**The data**
Lemma insert_ordered_perm entry l : Permutation (insert_ordered entry l) (entry :: l).
Proof.
  induction l as [|other l IH]; simpl; [done|]. destruct (_ <? _); [|done].
  rewrite IH. constructor.
Qed.

Lemma ordered_perm store snapshot : Permutation (orderedUpstreams store snapshot) (pool_upstreams store snapshot).
Proof.
  unfold orderedUpstreams. induction (pool_upstreams store snapshot) as [|e l IH]; simpl; [done|].
  by rewrite insert_ordered_perm, IH.
Qed.

Lemma ordered_elem store snapshot pointer u :
  (pointer, u) ∈ orderedUpstreams store snapshot -> us_objects store !! pointer = Some u.
Proof. rewrite ordered_perm. apply pool_upstreams_elem. Qed.

Lemma selectHealthy_healthy store snapshot excluded pointer :
  selectHealthy store snapshot excluded = Ok pointer ->
  excluded <> Some pointer /\ exists u, us_objects store !! pointer = Some u /\ IsHealthy u = true.
Proof.
  unfold selectHealthy. destruct (List.find _ _) as [[p u]|] eqn:Hf; [|done]. intros [= <-].
  apply find_some in Hf as [Hi HP]. apply andb_true_iff in HP as [Hx Hh].
  apply negb_true_iff, bool_decide_eq_false in Hx. split; [done|].
  exists u. split; [|done]. eapply ordered_elem, list_elem_of_In, Hi.
Qed.

Lemma reserve_first_reserved store excluded now cooldown l store' pointer :
  reserve_first store excluded now cooldown l = (store', Ok pointer) ->
  exists before u after, l = before ++ (pointer, u) :: after
    /\ excluded <> Some pointer /\ (reservePassiveRecovery u now cooldown).2 = true
    /\ Forall (fun e => excluded = Some e.1 \/ (reservePassiveRecovery e.2 now cooldown).2 = false) before
    /\ us_objects store' = <[pointer := (reservePassiveRecovery u now cooldown).1]> (us_objects store).
Proof.
  induction l as [|[p u] l IH]; simpl; [done|]. unfold is_excluded. case_bool_decide as Hx.
  - intros Hr. destruct (IH Hr) as (before & v & after & -> & ? & ? & ? & ?).
    exists ((p, u) :: before), v, after. split_and!; try done. constructor; [by left | done].
  - destruct (reservePassiveRecovery u now cooldown) as [u' [|]] eqn:Hres.
    + intros [= <- <-]. exists [], u, l. simpl. rewrite Hres. split_and!; try done.
    + intros Hr. destruct (IH Hr) as (before & v & after & -> & ? & ? & ? & ?).
      exists ((p, u) :: before), v, after. split_and!; try done. constructor; [right; simpl; by rewrite Hres | done].
Qed.

Lemma select_egress_usable selected l pointer u :
  (forall p v, selected = Some (p, v) -> hasCriticalFailure v = false) ->
  select_egress selected l = Some (pointer, u) -> hasCriticalFailure u = false /\ (selected = Some (pointer, u) \/ (pointer, u) ∈ l).
Proof.
  revert selected; induction l as [|[p v] l IH]; intros selected Hs; simpl; [intros ->; eauto|].
  destruct (hasCriticalFailure v) eqn:Hv.
  - intros Hr. destruct (IH _ Hs Hr) as [? [?|?]]; eauto using list_elem_of_further.
  - assert (forall q w, Some (p, v) = Some (q, w) -> hasCriticalFailure w = false) as Hnew by (by intros ? ? [= <- <-]).
    destruct selected as [[q w]|]; [destruct (_ <? _)|]; intros Hr.
    + destruct (IH _ Hnew Hr) as [? [[= <- <-]|?]]; split; try done; right; [left | by right].
    + destruct (IH _ Hs Hr) as [? [?|?]]; split; try done; [by left | by right; right].
    + destruct (IH _ Hnew Hr) as [? [[= <- <-]|?]]; split; try done; right; [left | by right].
Qed.

(** A protocol-integrity failure is final for the object.  After
    [ReportCriticalFailure], whatever requests, probes, reservations and further
    failures reach the upstream, in whatever order: it stays unhealthy, no exchange is
    admitted - not even by a caller that selected it before - it gets no recovery, and
    no selector returns it.  Its configuration stays the same, so a pool rebuilt from
    unchanged records keeps the latched object. *)
Theorem critical_failure_latches `{UnicodeTables} u latency ops :
  let u' := run_ops (ReportCriticalFailure u latency) ops in
  IsHealthy u' = false /\ hasCriticalFailure u' = true
  /\ admitExchange u' = (u', Err errCriticalFailureLatched)
  /\ (forall now cooldown, (reservePassiveRecovery u' now cooldown).2 = false)
  /\ (forall record, sameConfig u' record = sameConfig u record)
  /\ (forall store snapshot excluded now cooldown pointer, us_objects store !! pointer = Some u' ->
        selectHealthy store snapshot excluded <> Ok pointer
        /\ (selectCandidate store snapshot excluded now cooldown).2 <> Ok pointer
        /\ EgressSelect store snapshot <> Ok pointer).
Proof.
  intros u'. pose proof (run_ops_latched _ ops (critical_latched u latency)) as [Hl Hh]. fold u' in Hl, Hh.
  assert (forall now cooldown, (reservePassiveRecovery u' now cooldown).2 = false) as Hres.
  { intros now cooldown. unfold reservePassiveRecovery. by rewrite Hl, !orb_true_r. }
  assert (forall store snapshot excluded pointer, us_objects store !! pointer = Some u' ->
            selectHealthy store snapshot excluded <> Ok pointer) as Hsel.
  { intros store snapshot excluded pointer Hu (_ & v & Hv & Hhealthy)%selectHealthy_healthy.
    rewrite Hu in Hv. injection Hv as <-. unfold IsHealthy in Hhealthy. congruence. }
  split_and!; try done.
  - unfold admitExchange. by rewrite Hl.
  - intros record. assert (configuration u' = configuration u) as Hc by (unfold u'; by rewrite run_ops_configuration).
    injection Hc as E1 E2 E3 E4 E5 E6 E7 E8 E9. unfold sameConfig. by rewrite E1, E2, E3, E4, E5, E6, E7, E8, E9.
  - intros store snapshot excluded now cooldown pointer Hu. split_and!; [by apply Hsel| |].
    + unfold selectCandidate. destruct (selectHealthy store snapshot excluded) as [p|] eqn:Hs.
      * simpl. intros [= ->]. by apply (Hsel _ _ _ _ Hu) in Hs.
      * destruct (reserve_first _ _ _ _ _) as [store' r] eqn:Hr. simpl. intros ->.
        apply reserve_first_reserved in Hr as (before & v & after & Hord & _ & Hv & _).
        assert (us_objects store !! pointer = Some v) as Hp.
        { eapply ordered_elem. rewrite Hord. apply elem_of_app. right. left. }
        rewrite Hu in Hp. injection Hp as <-. congruence.
    + unfold EgressSelect. destruct (select_egress None _) as [[p v]|] eqn:He; [|done]. intros [= ->].
      destruct (select_egress_usable None _ _ _ ltac:(done) He) as [Hv [?|Hin]]; [done|].
      apply pool_upstreams_elem in Hin. rewrite Hu in Hin. injection Hin as <-. unfold hasCriticalFailure in Hv. congruence.
Qed.

(** ** Recovery exchanges *)

(** One upstream with its exchanges in flight (whether each is a recovery), the times at
    which a recovery was reserved, last first, and the clock. *)
Record recovery_system := {
  rs_upstream : Upstream;
  rs_flights : list bool;
  rs_reservations : list Z;
  rs_clock : Z;
}.

Inductive recovery_step (cooldown : Z) : recovery_system -> recovery_system -> Prop :=
  | step_reserve u flights times clock u' :
      reservePassiveRecovery u clock cooldown = (u', true) ->
      recovery_step cooldown (Build_recovery_system u flights times clock) (Build_recovery_system u' flights (clock :: times) clock)
  | step_admit u flights times clock u' recovery :
      admitExchange u = (u', Ok recovery) ->
      recovery_step cooldown (Build_recovery_system u flights times clock) (Build_recovery_system u' (recovery :: flights) times clock)
  | step_finish u flights times clock i recovery latency report success :
      flights !! i = Some recovery ->
      recovery_step cooldown (Build_recovery_system u flights times clock)
        (Build_recovery_system (finishExchange u latency report recovery success) (delete i flights) times clock)
  | step_observe u flights times clock op :
      (match op with op_report _ _ | op_critical _ | op_probe _ => True | _ => False end) ->
      recovery_step cooldown (Build_recovery_system u flights times clock) (Build_recovery_system (run_op u op) flights times clock)
  | step_clock u flights times clock clock' :
      clock <= clock' ->
      recovery_step cooldown (Build_recovery_system u flights times clock) (Build_recovery_system u flights times clock').

Inductive recovery_reachable (cooldown : Z) : recovery_system -> Prop :=
  | recovery_start u clock :
      up_recovery u = {| rc_reserved := false; rc_inFlight := false; rc_nextAttempt := 0 |} -> 0 <= clock ->
      recovery_reachable cooldown (Build_recovery_system u [] [] clock)
  | recovery_next s s' : recovery_reachable cooldown s -> recovery_step cooldown s s' -> recovery_reachable cooldown s'.

(** Consecutive reservations are a cooldown apart. *)
Fixpoint spaced (cooldown : Z) (times : list Z) : Prop :=
  match times with
  | t :: times => (match times with t' :: _ => t' + cooldown <= t | [] => True end) /\ spaced cooldown times
  | [] => True
  end.

Record recovery_inv (cooldown : Z) (s : recovery_system) : Prop := {
  ri_flights : count id (rs_flights s) = b2z (rc_inFlight (up_recovery (rs_upstream s)));
  ri_reserved : rc_reserved (up_recovery (rs_upstream s)) = true -> rc_inFlight (up_recovery (rs_upstream s)) = false;
  ri_next : rc_nextAttempt (up_recovery (rs_upstream s))
            = match rs_reservations s with t :: _ => t + cooldown | [] => 0 end;
  ri_spaced : spaced cooldown (rs_reservations s);
  ri_clock : 0 <= rs_clock s;
}.

Lemma reserve_inv u now cooldown u' :
  reservePassiveRecovery u now cooldown = (u', true) ->
  rc_inFlight (up_recovery u) = false /\ rc_nextAttempt (up_recovery u) <= now
  /\ up_recovery u' = {| rc_reserved := true; rc_inFlight := false; rc_nextAttempt := now + cooldown |}.
Proof.
  unfold reservePassiveRecovery. destruct (_ || rc_inFlight _) eqn:E; [done|].
  apply orb_false_iff in E as [_ E]. destruct (Z.ltb_spec now (rc_nextAttempt (up_recovery u))); [done|].
  intros [= <-]. simpl. rewrite E. done.
Qed.

Lemma observe_recovery u op :
  match op with op_report _ _ | op_critical _ | op_probe _ => True | _ => False end ->
  up_recovery (run_op u op) = up_recovery u.
Proof. by destruct op. Qed.

Lemma count_delete {A} (p : A -> bool) l i x : l !! i = Some x -> count p (delete i l) = count p l - b2z (p x).
Proof.
  revert i; induction l as [|z l IH]; intros [|i]; simpl; try done.
  - intros [= ->]. lia.
  - intros Hi. change (delete (S i) (z :: l)) with (z :: delete i l). simpl. rewrite (IH i Hi). lia.
Qed.

Lemma finish_recovery u latency report recovery success :
  up_recovery (finishExchange u latency report recovery success)
  = if recovery then up_recovery (finishPassiveRecovery u) else up_recovery u.
Proof. by destruct report, recovery. Qed.

Lemma recovery_step_inv cooldown s s' : recovery_inv cooldown s -> recovery_step cooldown s s' -> recovery_inv cooldown s'.
Proof.
  intros [Hf Hr Hn Hs Hc] Hstep. destruct Hstep as [u flights times clock u' Hres|u flights times clock u' recovery Hadm
    |u flights times clock i recovery latency report success Hi|u flights times clock op Hop|u flights times clock clock' Hle];
    cbn [rs_upstream rs_flights rs_reservations rs_clock] in *.
  - apply reserve_inv in Hres as (Hin & Hnext & Hu'). constructor; cbn [rs_upstream rs_flights rs_reservations rs_clock]; rewrite ?Hu'; try done.
    + by rewrite Hf, Hin.
    + split; [|done]. destruct times; [done|]. lia.
  - unfold admitExchange in Hadm. destruct (hl_criticalFailureLatched _); [done|].
    destruct (rc_reserved (up_recovery u)) eqn:Er; injection Hadm as <- <-; constructor;
      cbn [rs_upstream rs_flights rs_reservations rs_clock]; try done.
    + cbn [count id]. rewrite Hf, Hr by done. done.
    + by rewrite Er.
  - constructor; cbn [rs_upstream rs_flights rs_reservations rs_clock]; rewrite ?finish_recovery; try done.
    + rewrite (count_delete _ _ _ _ Hi), Hf. destruct recovery; simpl; [|lia].
      apply list_elem_of_lookup_2 in Hi. pose proof (count_in id flights true Hi eq_refl) as Hpos. rewrite Hf in Hpos.
      by destruct (rc_inFlight _).
    + by destruct recovery.
    + by destruct recovery.
  - constructor; cbn [rs_upstream rs_flights rs_reservations rs_clock]; rewrite ?(observe_recovery u op Hop); done.
  - constructor; cbn [rs_upstream rs_flights rs_reservations rs_clock]; try done. lia.
Qed.

Lemma recovery_reachable_inv cooldown s : recovery_reachable cooldown s -> recovery_inv cooldown s.
Proof.
  induction 1 as [u clock Hu Hc|]; [|by eapply recovery_step_inv].
  constructor; cbn [rs_upstream rs_flights rs_reservations rs_clock]; rewrite ?Hu; done.
Qed.

(** C30: Recovery of an unhealthy upstream is throttled, exclusive and never stuck.  In
    every interleaving of selections, exchanges, probes and reports, at most one recovery
    exchange is in flight and reservations are a cooldown apart; and whenever the
    upstream is passive, unhealthy and not latched, no recovery is in flight and the
    cooldown of the last reservation is over, the next selection may reserve one. *)
Theorem recovery_is_exclusive cooldown s :
  recovery_reachable cooldown s ->
  let u := rs_upstream s in
  count id (rs_flights s) <= 1
  /\ spaced cooldown (rs_reservations s)
  /\ (up_ProbeMode u = bs "passive" -> IsHealthy u = false -> hasCriticalFailure u = false ->
       count id (rs_flights s) = 0 -> (forall t, head (rs_reservations s) = Some t -> t + cooldown <= rs_clock s) ->
       (reservePassiveRecovery u (rs_clock s) cooldown).2 = true).
Proof.
  intros Hs%recovery_reachable_inv. destruct Hs as [Hf Hr Hn Hsp Hc]. cbv zeta. split_and!; [|done|].
  - rewrite Hf. by destruct (rc_inFlight _).
  - intros Hm Hh Hl Hz Hlast. unfold reservePassiveRecovery, IsHealthy, hasCriticalFailure in *. rewrite Hm, Hh, Hl.
    rewrite Hf in Hz. destruct (rc_inFlight _); [done|]. cbn [negb orb]. change (str_eqb (bs "passive") (bs "passive")) with true.
    cbn [negb orb]. destruct (Z.ltb_spec (rs_clock s) (rc_nextAttempt (up_recovery (rs_upstream s)))) as [Hlt|]; [|done].
    rewrite Hn in Hlt. destruct (rs_reservations s) as [|t times]; [lia|]. specialize (Hlast t eq_refl). lia.
Qed.

(** ** What the selectors choose *)

Definition priority (e : nat * Upstream) : Z := up_Priority e.2.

**What to do**
For this task, write out exactly the lines of the entries above, starting at the line with "flights !! i = Some recovery ->" and ending at the line with "recovery_reachable cooldown (Build_recovery_system", both included, and no others.

**Your solution**
      flights !! i = Some recovery ->
      recovery_step cooldown (Build_recovery_system u flights times clock)
        (Build_recovery_system (finishExchange u latency report recovery success) (delete i flights) times clock)
  | step_observe u flights times clock op :
      (match op with op_report _ _ | op_critical _ | op_probe _ => True | _ => False end) ->
      recovery_step cooldown (Build_recovery_system u flights times clock) (Build_recovery_system (run_op u op) flights times clock)
  | step_clock u flights times clock clock' :
      clock <= clock' ->
      recovery_step cooldown (Build_recovery_system u flights times clock) (Build_recovery_system u flights times clock').

Inductive recovery_reachable (cooldown : Z) : recovery_system -> Prop :=
  | recovery_start u clock :
      up_recovery u = {| rc_reserved := false; rc_inFlight := false; rc_nextAttempt := 0 |} -> 0 <= clock ->
      recovery_reachable cooldown (Build_recovery_system u [] [] clock)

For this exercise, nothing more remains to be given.